Exercise details
The output is the line holding "apply preserves_for_each; try" and all lines after it to the end of the records below; restate them unchanged and add nothing.

[Saved data entries]
....................

Lemma update_record_keeps rid kvs :
  keys_in ws kvs -> preserves (posts_keep ks) (update_record rid kvs).
Proof.
  intros Hk. unfold update_record.
  apply preserves_try; try typeclasses eauto.
  - apply preserves_bind; try typeclasses eauto; [apply posts_update_keeps, Hk|].
    intros x; apply preserves_ret; typeclasses eauto.
  - intros e. apply preserves_bind; try typeclasses eauto; [apply add_to_retry_queue_keeps|].
    intros x; apply preserves_ret; typeclasses eauto.
Qed.

Lemma batch_update_records_keeps items :
  Forall (fun it => keys_in ws (snd it)) items ->
  preserves (posts_keep ks) (batch_update_records items).
Proof.
  intros Hi. unfold batch_update_records. destruct items as [|it its];
    [apply preserves_ret; typeclasses eauto|].
  apply preserves_try; try typeclasses eauto.
  - apply preserves_bind; try typeclasses eauto; [apply posts_batch_update_keeps, Hi|].
    intros x; apply preserves_ret; typeclasses eauto.
  - intros e. apply preserves_bind; try typeclasses eauto;
      [|intros x; apply preserves_ret; typeclasses eauto].
    apply preserves_for_each; try typeclasses eauto. intros [rid kvs] _.
    apply preserves_bind; try typeclasses eauto; [apply add_to_retry_queue_keeps|].
    intros x; apply preserves_ret; typeclasses eauto.
Qed.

....................

Answer to the problem
    apply preserves_for_each; try typeclasses eauto. intros [rid kvs] _.
    apply preserves_bind; try typeclasses eauto; [apply add_to_retry_queue_keeps|].
    intros x; apply preserves_ret; typeclasses eauto.
Qed.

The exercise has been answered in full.